Proprietors respond rationally to relative earning opportunities in wage-and-salary versus self-employment, and the (income) risk of self-employment. This latter factor has not been empirically investigated previously in the literature, in the manner we have done here, to the best of our knowledge. The inverse relationship between the risk factor and self-employment growth suggests that a relatively stable income flow from self-employment relative to wage-and-salary employment is important to sustain its relative growth over time.

Age or experience of the potential proprietor population and education—but only up to a point—are associated with larger increases in proprietor densities, as are higher levels of wealth and collateral.Footnote 13 This is in contrast to the results of Lin et al. (2000, for age), but confirms the findings of Evans and Leighton (1989), Robson (1998a), Uusitalo (2001), and Guesnier (1994) using different data sets (NLSY) or data from other countries (UK, Finland, and France). This also supports our contention that county-wide averages of individuals’ characteristics can serve as appropriate alternatives to individual-level or micro data. In fact, we argue that there are advantages to using the county-wide averages for local economic conditions as we have done here, because all proprietors are affected equally by these average conditions.

Greater ethnic diversity is associated with smaller increases in proprietorship shares. Here we also employ a new measure that has not been previously used in this kind of study. In the context of the current immigration debate, this is an important—and relatively novel—finding because it is contrary to conventional wisdom (see also Mar 2005). Further, we find that higher shares of services and construction sector employment, higher female labor force participation, and higher levels of natural amenities were each associated with statistically significant greater changes in the share of proprietorship growth. In contrast, higher shares of retail employment were associated with smaller increases in self-employment rates over time, while the density of high-tech firms (as a future-oriented sector) had no effect statistically.

Another key innovation of this study is the use of the economic freedom index, measured at the state-level, to capture differences in public policies toward the labor markets.

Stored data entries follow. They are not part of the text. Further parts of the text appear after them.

(* ===== verification/SharedLocks.v ===== *)
(** * The shared/exclusive lock

    Models [utils/threads/SharedLock.cpp] as a step relation over any number of threads:
    one step per statement that touches shared memory, two [std::mutex]es with their owners
    and the two counters.  [std::mutex::unlock] by a thread that does not own the mutex is
    undefined; [foreign_unlock] describes the states that are about to do it. *)

From S2P Require Import Prelude.

Module SharedLock.

(** Where a thread is. [LS*], [US*], [LE*], [UE*] are the statements of [lockShared],
    [unlockShared], [lockExclusive] and [unlockExclusive]; [Shared] and [Exclusive] are the
    caller's critical sections. *)
Inductive pc :=
| Idle
| LS_count        (** waits for [sharedCountLock] *)
| LS_inc          (** [++lockedSharedCount == 1] *)
| LS_lock         (** waits for [lock] *)
| LS_done         (** [sharedCountLock.unlock()] *)
| Shared
| US_count        (** waits for [sharedCountLock] *)
| US_dec          (** [--lockedSharedCount == 0] *)
| US_unlock       (** [lock.unlock()] *)
| US_done         (** [sharedCountLock.unlock()] *)
| LE_lock         (** waits for [lock] *)
| LE_inc          (** [lockedExclusiveCount++] *)
| Exclusive
| UE_dec          (** [--lockedExclusiveCount == 0] *)
| UE_unlock.      (** [lock.unlock()] *)

#[global] Instance pc_eq_dec : EqDecision pc.
Proof. solve_decision. Defined.

Record state := mk {
  lockedSharedCount : Z;
  sharedCountLock : option nat;
  lock : option nat;
  lockedExclusiveCount : Z;
  threads : list pc;
}.

Definition initial (n : nat) : state := mk 0 None None 0 (replicate n Idle).

Definition goto (t : nat) (p : pc) (s : state) : state :=
  mk (lockedSharedCount s) (sharedCountLock s) (lock s) (lockedExclusiveCount s) (<[t:=p]> (threads s)).
Definition set_shared (n : Z) (s : state) : state :=
  mk n (sharedCountLock s) (lock s) (lockedExclusiveCount s) (threads s).
Definition set_count_lock (o : option nat) (s : state) : state :=
  mk (lockedSharedCount s) o (lock s) (lockedExclusiveCount s) (threads s).
Definition set_lock (o : option nat) (s : state) : state :=
  mk (lockedSharedCount s) (sharedCountLock s) o (lockedExclusiveCount s) (threads s).
Definition set_exclusive (n : Z) (s : state) : state :=
  mk (lockedSharedCount s) (sharedCountLock s) (lock s) n (threads s).

(** [SharedLock::lockShared]. *)
Definition lockShared_step (t : nat) (p : pc) (s : state) : option state :=
  match p with
  | LS_count =>
      match sharedCountLock s with
      | None => Some (goto t LS_inc (set_count_lock (Some t) s)) | Some _ => None end
  | LS_inc =>
      let n := lockedSharedCount s + 1 in
      Some (goto t (if n =? 1 then LS_lock else LS_done) (set_shared n s))
  | LS_lock =>
      match lock s with
      | None => Some (goto t LS_done (set_lock (Some t) s)) | Some _ => None end
  | LS_done => Some (goto t Shared (set_count_lock None s))
  | _ => None
  end.

(** [SharedLock::unlockShared]. *)
Definition unlockShared_step (t : nat) (p : pc) (s : state) : option state :=
  match p with
  | US_count =>
      match sharedCountLock s with
      | None => Some (goto t US_dec (set_count_lock (Some t) s)) | Some _ => None end
  | US_dec =>
      let n := lockedSharedCount s - 1 in
      Some (goto t (if n =? 0 then US_unlock else US_done) (set_shared n s))
  | US_unlock => Some (goto t US_done (set_lock None s))
  | US_done => Some (goto t Idle (set_count_lock None s))
  | _ => None
  end.

(** [SharedLock::lockExclusive]. *)
Definition lockExclusive_step (t : nat) (p : pc) (s : state) : option state :=
  match p with
  | LE_lock =>
      match lock s with
      | None => Some (goto t LE_inc (set_lock (Some t) s)) | Some _ => None end
  | LE_inc => Some (goto t Exclusive (set_exclusive (u64 (lockedExclusiveCount s + 1)) s))
  | _ => None
  end.

(** [SharedLock::unlockExclusive]. *)
Definition unlockExclusive_step (t : nat) (p : pc) (s : state) : option state :=
  match p with
  | UE_dec =>
      let n := u64 (lockedExclusiveCount s - 1) in
      Some (goto t (if n =? 0 then UE_unlock else Idle) (set_exclusive n s))
  | UE_unlock => Some (goto t Idle (set_lock None (set_exclusive 0 s)))
  | _ => None
  end.

(** A caller enters and leaves the sections in the documented order. *)
Definition call_step (p : pc) : list pc :=
  match p with
  | Idle => [LS_count; LE_lock]
  | Shared => [US_count]
  | Exclusive => [UE_dec]
  | _ => []
  end.

Inductive step : state → state → Prop :=
| step_call s t p q : threads s !! t = Some p → q ∈ call_step p → step s (goto t q s)
| step_lockShared s s' t p :
    threads s !! t = Some p → lockShared_step t p s = Some s' → step s s'
| step_unlockShared s s' t p :
    threads s !! t = Some p → unlockShared_step t p s = Some s' → step s s'
| step_lockExclusive s s' t p :
    threads s !! t = Some p → lockExclusive_step t p s = Some s' → step s s'
| step_unlockExclusive s s' t p :
    threads s !! t = Some p → unlockExclusive_step t p s = Some s' → step s s'.

Inductive reachable (n : nat) : state → Prop :=
| reach_init : reachable n (initial n)
| reach_step s s' : reachable n s → step s s' → reachable n s'.

(** Some thread is about to release a mutex another thread locked. *)
Definition foreign_unlock (s : state) : Prop :=
  ∃ t t', threads s !! t = Some US_unlock ∧ lock s = Some t' ∧ t' ≠ t.

End SharedLock.

Import SharedLock.

(** ** Counting threads *)

Definition cnt (P : pc → bool) (l : list pc) : Z := foldr (λ p n, Z.b2z (P p) + n) 0 l.

Lemma cnt_nonneg P l : 0 ≤ cnt P l.
Proof. induction l as [|p l IH]; simpl; [lia|]. destruct (P p); simpl; lia. Qed.

Lemma cnt_insert P l t p q :
  l !! t = Some p → cnt P (<[t:=q]> l) = cnt P l - Z.b2z (P p) + Z.b2z (P q).
Proof.
  revert t. induction l as [|x l IH]; intros [|t] H; simpl in *; [done|done| |].
  - injection H as ->. lia.
  - rewrite (IH t H). lia.
Qed.

Lemma cnt_lookup P l t p : l !! t = Some p → P p = true → 0 < cnt P l.
Proof.
  revert t. induction l as [|x l IH]; intros [|t] H HP; simpl in *; [done|done| |].
  - injection H as ->. rewrite HP. pose proof (cnt_nonneg P l). simpl. lia.
  - specialize (IH t H HP). destruct (P x); simpl; lia.
Qed.

Lemma cnt_two P l t t' p p' :
  t ≠ t' → l !! t = Some p → l !! t' = Some p' → P p = true → P p' = true → 1 < cnt P l.
Proof.
  revert t t'. induction l as [|x l IH]; intros [|t] [|t'] Hne H H' HP HP'; simpl in *; try done.
  - injection H as ->. rewrite HP. pose proof (cnt_lookup P l t' p' H' HP'). simpl. lia.
  - injection H' as ->. rewrite HP'. pose proof (cnt_lookup P l t p H HP). simpl. lia.
  - assert (t ≠ t') as Hne' by congruence. specialize (IH t t' Hne' H H' HP HP').
    destruct (P x); simpl; lia.
Qed.

Lemma cnt_length P l : cnt P l ≤ Z.of_nat (length l).
Proof. induction l as [|x l IH]; cbn [cnt foldr length] in *; [lia|]. unfold cnt in IH. destruct (P x); simpl Z.b2z; lia. Qed.

(** Threads that hold [sharedCountLock], that are counted in [lockedSharedCount], that hold
    [lock] for writing, and that are counted in [lockedExclusiveCount]. *)
Definition in_count (p : pc) : bool :=
  match p with LS_inc | LS_lock | LS_done | US_dec | US_unlock | US_done => true | _ => false end.
Definition counted (p : pc) : bool :=
  match p with LS_lock | LS_done | Shared | US_count | US_dec => true | _ => false end.
Definition writing (p : pc) : bool :=
  match p with LE_inc | Exclusive | UE_dec | UE_unlock => true | _ => false end.
Definition counted_excl (p : pc) : bool :=
  match p with Exclusive | UE_dec => true | _ => false end.
(** The first reader in, about to take [lock], and the last one out, about to release it. *)
Definition first_in (p : pc) : bool := match p with LS_lock => true | _ => false end.
Definition last_out (p : pc) : bool := match p with US_unlock => true | _ => false end.

(** The readers as a group hold [lock]: the last one out still has it, or they are counted
    and the first one in has it. *)
Definition readers_hold (s : state) : Z :=
  cnt last_out (threads s)
  + Z.b2z ((0 <? cnt counted (threads s)) && (cnt first_in (threads s) =? 0)).

Definition held (o : option nat) : Z := match o with Some _ => 1 | None => 0 end.

(** The invariant. *)
Record lock_inv (s : state) : Prop := {
  li_count_lock : cnt in_count (threads s) = held (sharedCountLock s);
  li_shared : lockedSharedCount s = cnt counted (threads s);
  li_first : cnt first_in (threads s) = 0 ∨
             (cnt first_in (threads s) = 1 ∧ cnt counted (threads s) = 1);
  li_last : cnt last_out (threads s) = 0 ∨
            (cnt last_out (threads s) = 1 ∧ cnt counted (threads s) = 0);
  li_lock : cnt writing (threads s) + readers_hold s = held (lock s);
  li_excl : lockedExclusiveCount s = cnt counted_excl (threads s);
}.

Lemma cnt_replicate P n : P Idle = false → cnt P (replicate n Idle) = 0.
Proof. intros H. induction n as [|n IH]; simpl; [done|]. rewrite H. simpl. done. Qed.

Lemma lock_inv_initial n : lock_inv (initial n).
Proof.
  constructor; unfold initial, readers_hold; simpl; rewrite ?cnt_replicate by done; auto; reflexivity.
Qed.

Lemma held_01 o : 0 ≤ held o ≤ 1.
Proof. destruct o; simpl; lia. Qed.

(** Subclasses. *)
Lemma cnt_mono (P Q : pc → bool) l : (∀ p, P p = true → Q p = true) → cnt P l ≤ cnt Q l.
Proof.
  intros H. induction l as [|x l IH]; simpl; [lia|].
  destruct (P x) eqn:E; [rewrite (H x E); simpl; lia|]. destruct (Q x); simpl; lia.
Qed.

(** Expand the counters of a state in which thread [t] moved from [p]. *)
Ltac counts Ht :=
  unfold readers_hold in *; cbn [threads goto set_shared set_count_lock set_lock set_exclusive
    lockedSharedCount sharedCountLock lock lockedExclusiveCount] in *;
  rewrite ?(cnt_insert _ _ _ _ _ Ht);
  cbn [in_count counted writing counted_excl first_in last_out Z.b2z].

Greater economic freedom is associated with higher rates of self-employment or proprietorship formation, while greater taxation levels have the same effect, presumably because of the additional incentive to shirk from paying taxes. Previous work (e.g., Bartik 1989; Folster 2002) has been limited to more simple taxation measures, and they have been applied to other countries (Sweden). This adds an important dimension to the current debate surrounding what state and local governments can do to mitigate the labor market effects of globalization.

Some of our results point to policy options that have not been widely discussed previously. For example, tools for market-based means of pooling risk and thus reducing profit risks to individual proprietors could be explored. Also, the self-employed clearly and rationally respond to higher returns to self-employment, so research-based outreach programs that raise their productivity are important for increasing the number of proprietorships. While more research is needed to identify the primary needs of the different types of self-employed, basic training in business skills, marketing, input procurement, securing venture capital, access to and the ability to use broadband for e-commerce are starting points.